Le délire est un feu qui fait son nid dans le crâne
Les rues respirent dans la quiète capitale, les hordes de touristes ne déferlent plus. Les Ottaviens marchent dans la vacance, font les difficiles devant les restaurants vides, attrapent une queue de castor au passage – pâtisserie amphibie dégoulinante de sucre.
Les mendiants désœuvrés s’agglutinent autour de l’Armée du salut : barbes de guerriers, rides de combattantes, regards durs et qui s’ennuient, choses fumées, poudres prisées, bouteilles.
On s’installe à une table en façade du Château Lafayette, Est. 1849. Nom trop grand, âge trop vieux pour ce que c’est en réalité : un débit de boisson sans éclat, qui attire les artistes et les drogués, les alcooliques du coin. Pour faire comme l’oncle à la table d’à-côté, on commande une quille de Labatt 50. On nous la sert accompagnée d’un verre minuscule, qu’on réapprovisionne toutes les trois gorgées.
À une table sur la gauche sont trois vieux – qui la moustache roussie, qui la casquette de baseball, qui le bandana –, une quinquagénaire asiatique et une sexagénaire à mèches bleues. Cela refait le monde en buvant des quilles de Corona – une blague, peut-être, une attitude de trompe-la-mort? Les hommes brouillonnent l’histoire, parlent des Britanniques (The British did this, the British did that...), théorisent que the Koran is the same as the Bible. Les femmes se lèvent toutes les cinq minutes pour aller se griller des Player’s sur le trottoir.
Le musicien vient d’arriver, il griffonne du blues derrière un plexiglas. De pauvres hères défilent sur le trottoir, quémandent de la monnaie et des clopes aux imbibés de la terrasse.
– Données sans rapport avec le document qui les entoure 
(** With a base hint the minimum can be missed. *)
Example GetMaxSize_below_minimum : max_dimension 55 (-1) 50 7 30 = 37.
Proof. reflexivity. Qed.

Definition hinted : Window.t :=
  (initial 5 false false 1 None) <| size_hints_ :=
    XConnection.mkSizeHints (-1) (-1) 50 20 640 480 30 0 (-1) (-1) (-1) (-1) (-1) (-1) (-1) |>.
Lemma GetMaxSize_rounds_to_increments_witness :
  0 < 700 ∧ 0 < 300 ∧ ∃ w ht, GetMaxSize hinted 700 300 = Val (w, ht) ∧ (30 | w - 50) ∧ w ≤ 640 ∧ ht = 300.
Proof.
  split; [lia|]. split; [lia|].
  destruct (GetMaxSize_rounds_to_increments hinted 700 300) as (w & ht & Hrun & [_ [Hw _]] & [Hh _]); [lia|lia|].
  exists w, ht. split; [done|]. destruct Hw as (Hdiv & _ & Hle); [vm_compute; reflexivity|].
  split; [exact Hdiv|]. split; [apply Hle; vm_compute; congruence|]. apply Hh. vm_compute. congruence.
Defined.

(** ** The window's state on the X server *)

(** Deleting a property, and the atoms. *)
Class WmLaws (W : Type) `{Wm W} `{!XConnLaws W} := {
  wm_atom_range a : is_u32 (wm_atom a);
  wm_atom_inj a b : wm_atom a = wm_atom b → a = b;
  wm_delete_law xid atom w : conn_ok w → conn_window w xid →
    ∃ w', x_do (DeletePropertyIfExists xid atom) w = (true, w') ∧ conn_ok w' ∧
      (∀ x, conn_window w' x ↔ conn_window w x) ∧ conn_ints w' xid atom = None ∧
      ∀ x a, (x, a) ≠ (xid, atom) → conn_ints w' x a = conn_ints w x a
}.

Section state.
Context {W : Type} `{WmLaws W}.

Lemma u32_i32 z : is_u32 z → u32 (i32 z) = z.
Proof. intros Hz. unfold u32, i32, is_u32 in *. Z.to_euclidean_division_equations. lia. Qed.

Definition state_flags (r : Window.t) : bool * bool * bool * bool :=
  (wm_state_fullscreen_ r, wm_state_maximized_horz_ r, wm_state_maximized_vert_ r, wm_state_modal_ r).

Lemma for_each_upd {A} (f : A → Window.t → Window.t) l (r : Window.t) (w : W) :
  for_each (fun x => Window.upd (f x)) l (r, w) = Val ((), (foldl (fun r x => f x r) r l, w)).
Proof. revert r. induction l as [|x l IH]; intros r; [done|]. cbn. unfold mbind, M_bind. cbn. apply IH. Qed.

Lemma set_or_delete_run atom values (r : Window.t) w :
  conn_ok w → conn_window w (xid_ r) → zlen values ≤ 1024 → Forall is_i32 values →
  ∃ w', set_or_delete atom values (r, w) = Val (true, (r, w')) ∧ conn_ok w' ∧ conn_window w' (xid_ r) ∧
    conn_ints w' (xid_ r) (wm_atom atom) = if bool_decide (values = []) then None else Some values.
Proof.
  intros Hok Hwin Hlen Hall. unfold set_or_delete, get. rewrite gets_bind. cbn [fst].
  case_bool_decide as Hv; cbn [negb].
  - destruct (wm_delete_law (xid_ r) (wm_atom atom) w Hok Hwin) as (w' & Hrun & Hok' & Hw & Hi & _).
    exists w'. split; [|split; [done|split; [by apply Hw|done]]].
    unfold x, on_w. mrun. cbn [snd]. by rewrite Hrun.
  - destruct (conn_set_law w (xid_ r) (wm_atom atom) (wm_atom ATOM_ATOM) values Hok Hwin Hlen Hall)
      as (w' & Hrun & Hok' & Hw & Hi & _).
    exists w'. split; [|split; [done|split; [by apply Hw|done]]].
    unfold on_w. mrun. cbn [snd]. by rewrite Hrun.
Qed.

Lemma int_array_run atom (r : Window.t) w :
  conn_ok w → conn_window w (xid_ r) →
  ∃ w', int_array atom (r, w) =
    Val (match conn_ints w (xid_ r) (wm_atom atom) with Some l => (true, l) | None => (false, []) end, (r, w')).
Proof.
  intros Hok Hwin. destruct (conn_get_law w (xid_ r) (wm_atom atom) Hok Hwin) as (w' & Hrun & _).
  exists w'. unfold int_array, get. rewrite gets_bind. unfold on_w. mrun. cbn [fst snd]. by rewrite Hrun.
Qed.

Lemma apply_state_atom_at a r :
  apply_state_atom (i32 (wm_atom a)) r =
  match a with
  | ATOM_NET_WM_STATE_FULLSCREEN => r <| wm_state_fullscreen_ := true |>
  | ATOM_NET_WM_STATE_MAXIMIZED_HORZ => r <| wm_state_maximized_horz_ := true |>
  | ATOM_NET_WM_STATE_MAXIMIZED_VERT => r <| wm_state_maximized_vert_ := true |>
  | ATOM_NET_WM_STATE_MODAL => r <| wm_state_modal_ := true |>
  | _ => r
  end.
Proof.
  unfold apply_state_atom. rewrite u32_i32 by apply wm_atom_range.
  assert (∀ b, (wm_atom a =? wm_atom b) = bool_decide (a = b)) as Heq.
  { intros b. apply eq_true_iff_eq. rewrite Z.eqb_eq, bool_decide_eq_true. split; [apply wm_atom_inj|congruence]. }
  rewrite !Heq. by destruct a.
Qed.

Lemma wm_state_values_range r : zlen (wm_state_values r) ≤ 1024 ∧ Forall is_i32 (wm_state_values r).
Proof.
  unfold wm_state_values.
  destruct (wm_state_fullscreen_ r), (wm_state_maximized_horz_ r), (wm_state_maximized_vert_ r),
    (wm_state_modal_ r); (split; [vm_compute; congruence|repeat constructor; apply i32_range]).
Qed.

Lemma fetched_flags r r' :
  state_flags (foldl (fun r it => apply_state_atom it r) (clear_wm_state r') (wm_state_values r)) =
  state_flags r.
Proof.
  unfold wm_state_values, state_flags.
  destruct (wm_state_fullscreen_ r), (wm_state_maximized_horz_ r), (wm_state_maximized_vert_ r),
    (wm_state_modal_ r); cbn [app foldl]; rewrite ?apply_state_atom_at; reflexivity.
Qed.

(** Writing the property and reading it back. *)
Lemma UpdateWmStateProperty_fetch (r r' : Window.t) w :
  conn_ok w → conn_window w (xid_ r) → xid_ r' = xid_ r →
  ∃ w1, UpdateWmStateProperty (r, w) = Val (true, (r, w1)) ∧
    ∃ r2 w2, FetchAndApplyWmState (r', w1) = Val ((), (r2, w2)) ∧ state_flags r2 = state_flags r.
Proof.
  intros Hok Hwin Hxid. destruct (wm_state_values_range r) as [Hlen Hall].
  destruct (set_or_delete_run ATOM_NET_WM_STATE (wm_state_values r) r w) as (w1 & Hrun & Hok1 & Hwin1 & Hi); [done..|].
  exists w1. split; [exact Hrun|].
  destruct (int_array_run ATOM_NET_WM_STATE (clear_wm_state r') w1) as (w2 & Hget);
    [done|by change (xid_ (clear_wm_state r')) with (xid_ r'); rewrite Hxid|].
  change (xid_ (clear_wm_state r')) with (xid_ r') in Hget. rewrite Hxid, Hi in Hget.
  unfold FetchAndApplyWmState. rewrite (bind_run _ _ _ () (clear_wm_state r', w1)) by done.
  rewrite (bind_run _ _ _ _ _ Hget). case_bool_decide as Hv; cbn [fst snd negb].
  - exists (clear_wm_state r'), w2. split; [done|]. rewrite <-(fetched_flags r r'). by rewrite Hv.
  - eexists _, w2. rewrite for_each_upd. split; [done|]. apply fetched_flags.
Qed.
End state.

(** The value a list of changes leaves for an atom. *)
Definition changed_to {W} `{Wm W} (a : Atom) (states : list (Z * bool)) (old : bool) : bool :=
  foldl (fun v it => if it.1 =? wm_atom (W := W) a then it.2 else v) old states.

Lemma changed_flags {W} `{WmLaws W} states r :
  let r1 := foldl (fun r it => change_wm_state it r) r states in
  xid_ r1 = xid_ r ∧
  state_flags r1 =
    (changed_to (W := W) ATOM_NET_WM_STATE_FULLSCREEN states (wm_state_fullscreen_ r),
     changed_to (W := W) ATOM_NET_WM_STATE_MAXIMIZED_HORZ states (wm_state_maximized_horz_ r),
     changed_to (W := W) ATOM_NET_WM_STATE_MAXIMIZED_VERT states (wm_state_maximized_vert_ r),
     changed_to (W := W) ATOM_NET_WM_STATE_MODAL states (wm_state_modal_ r)).
Proof.
  revert r. induction states as [|[a v] l IH]; intros r; [done|]. cbn [foldl].
  destruct (IH (change_wm_state (W := W) (a, v) r)) as [-> ->]. unfold changed_to at 5 6 7 8. cbn [foldl fst snd].
  assert (∀ b c, (wm_atom (W := W) b =? wm_atom c) = bool_decide (b = c)) as Heq.
  { intros b c. apply eq_true_iff_eq. rewrite Z.eqb_eq, bool_decide_eq_true. split; [apply wm_atom_inj|congruence]. }
  unfold change_wm_state. cbn [fst snd].
  destruct (Z.eqb_spec a (wm_atom ATOM_NET_WM_STATE_FULLSCREEN)) as [->|]; [rewrite !Heq; by destruct v|].
  destruct (Z.eqb_spec a (wm_atom ATOM_NET_WM_STATE_MAXIMIZED_HORZ)) as [->|]; [rewrite !Heq; by destruct v|].
  destruct (Z.eqb_spec a (wm_atom ATOM_NET_WM_STATE_MAXIMIZED_VERT)) as [->|]; [rewrite !Heq; by destruct v|].
  destruct (Z.eqb_spec a (wm_atom ATOM_NET_WM_STATE_MODAL)) as [->|]; [by destruct v|done].
Qed.

(** C28. [ChangeWmState] on a window that exists: for each of the four states the
    last change asked for wins, other atoms are ignored, and the property then
    reads back (by [FetchAndApplyWmState], whatever the reader's flags were) as
    exactly the window's flags, also when none is set and the property is deleted. *)
Theorem ChangeWmState_roundtrip {W} `{WmLaws W} states (r r' : Window.t) (w : W) :
  conn_ok w → conn_window w (xid_ r) → xid_ r' = xid_ r →
  ∃ r1 w1, ChangeWmState states (r, w) = Val (true, (r1, w1)) ∧
    state_flags r1 =
      (changed_to (W := W) ATOM_NET_WM_STATE_FULLSCREEN states (wm_state_fullscreen_ r),
       changed_to (W := W) ATOM_NET_WM_STATE_MAXIMIZED_HORZ states (wm_state_maximized_horz_ r),
       changed_to (W := W) ATOM_NET_WM_STATE_MAXIMIZED_VERT states (wm_state_maximized_vert_ r),
       changed_to (W := W) ATOM_NET_WM_STATE_MODAL states (wm_state_modal_ r)) ∧
    ∃ r2 w2, FetchAndApplyWmState (r', w1) = Val ((), (r2, w2)) ∧ state_flags r2 = state_flags r1.
Proof.
  intros Hok Hwin Hxid. destruct (changed_flags (W := W) states r) as [Hx Hflags].
  set (r1 := foldl (fun r it => change_wm_state it r) r states) in *.
  destruct (UpdateWmStateProperty_fetch r1 r' w) as (w1 & Hrun & Hfetch); [done|by rewrite Hx|congruence|].
  exists r1, w1. split; [|done]. unfold ChangeWmState.
  by rewrite (bind_run _ _ _ _ _ (for_each_upd _ states r w)).
Qed.

(** ** A window manager on the X server in memory *)

Module MemWm.
Import MemServer.
Definition world : Type := RealXConnection.t * server.

Definition run_request (m : M world bool) (w : world) : bool * world :=
  match m w with Val (b, w') => (b, w') | Fault _ => (false, w) end.
Definition mem_do (r : XRequest) : world → bool * world :=
  match r with
  | MoveWindow xid x y => run_request (RealXConnection.MoveWindow xid x y)
  | ResizeWindow xid width height => run_request (RealXConnection.ResizeWindow xid width height)
  | ConfigureWindow xid x y width height => run_request (RealXConnection.ConfigureWindow xid x y width height)
  | StackWindow xid other above => run_request (RealXConnection.StackWindow xid other above)
  | DeletePropertyIfExists xid xatom => run_request (RealXConnection.DeletePropertyIfExists xid xatom)
  | _ => fun w => (true, w)
  end.

#[global] Instance mem_wm : Wm world := {|
  x_do := mem_do;
  x_GetWindowGeometry _ w := (Some (0, 0, 100, 50, 0), w);
  x_GetSizeHintsForWindow _ w := ((false, XConnection.Reset), w);
  x_GetTransientHintForWindow _ w := (None, w);
  x_IsWindowShaped _ w := (false, w);
  x_GetWindowBoundingRegion _ m w := Val ((false, m), w);
  x_map_state _ w := (None, w);
  x_QueryPointerPosition w := (Some (0, 0), w);
  actor_do _ _ w := w;
  shadow_do _ _ w := w;
  shadow_group s := s;
  new_texture_pixmap w := (1, w);
  new_shadow w := (2, w);
  wm_atom a := Z.of_nat (atom_value a) + 1;
  wm_atoms := cache;
  wm_width _ := 1024;
  wm_height _ := 768;
  FLAGS_window_drop_shadows := true;
  x_root := 1;
  x_CreateWindow _ _ _ _ _ _ _ _ w :=
    let xid := fresh ({[0; 1000]} ∪ windows w.2) in (xid, (w.1, w.2 <| windows := {[xid]} ∪ windows w.2 |>));
  x_WaitForPropertyChange _ w := (Some 1000, w);
  new_group w := (3, w);
  new_image _ w := (4, w);
  new_rectangle w := (5, w);
  actor_width _ _ := 30;
  actor_height _ _ := 10;
  g_timeout_add _ w := (8, w);
  g_source_remove _ w := w;
  wm_xid := 2;
  wm_stage_xid := 3;
  wm_overlay_xid := 4;
  wm_active_window_xid _ := 0;
  wm_set_active_window_xid _ w := w;
  FLAGS_wm_use_compositing := true
|}.
#[global] Program Instance mem_wm_laws : WmLaws world := {}.
Next Obligation. intros a. by destruct a. Qed.
Next Obligation. intros a b. by destruct a, b. Qed.
Next Obligation.
  intros xid atom [c w] Hok Hwin. cbn in *. eexists. split; [reflexivity|].
  split; [done|]. split; [done|]. unfold ints_at. cbn. unfold stored. cbn.
  split; [|intros x a Hne]; rewrite map_filter_delete;
    [by rewrite lookup_delete_eq|by rewrite lookup_delete_ne].
Qed.
End MemWm.
Import MemWm.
Un type boite superbement : mohawk délavé, bottes de combat, treillis camouflage du surplus d’armée, canne multicolore à pommeau.
À la table de droite sont trois gars qui plaisantent, parlent de filles, disent fuck tous les trois mots. L’un d'eux a sur la tête un bouquet des rastas blonds retenus par un foulard. Il a les rides de qui a vécu dans le plaisir flambé : l’air vieux et jeune la fois, comme un rocker qui a du millage dans le corps. Ses compagnons parlent de finances personnelles, disent qu'ils n’ont pas d’épargne, No fucking savings. I tried to save it all, dit le type à rastas, I just kept investing in this thing called cocain. I’d put it in my face.
On a fini d’écoper notre Labatt 50, on se lève, on erre dans le Marché By. Les passants masqués nous jettent des regards indéchiffrables. Des corps au visage tanné gisent sur les trottoirs. Comme si la ville, vidées de ses visiteurs, dévoilait son revers : une grimace derrière un masque. Un gars dans la vingtaine, propre sur lui, canotier de feutre noir, erre sur les boulevards en monologuant. The Spanish, the Portuguese... Maybe there’s more. They are all bitter, actually. We have to put them in jail first, the ones in control, to show the others...
On rentre dormir à notre auberge, le Hi Ottawa Jail Hostel, ancienne prison de la capitale. On s'assoupit derrière les barreaux, dans une cellule qui – une plaque nous l'apprend – a déjà abrité un pyromane. L'alcool brûle les gorges, la poudre grille les cellules, le délire est un feu qui fait son nid dans le crâne. On a des rêves comme des incendies.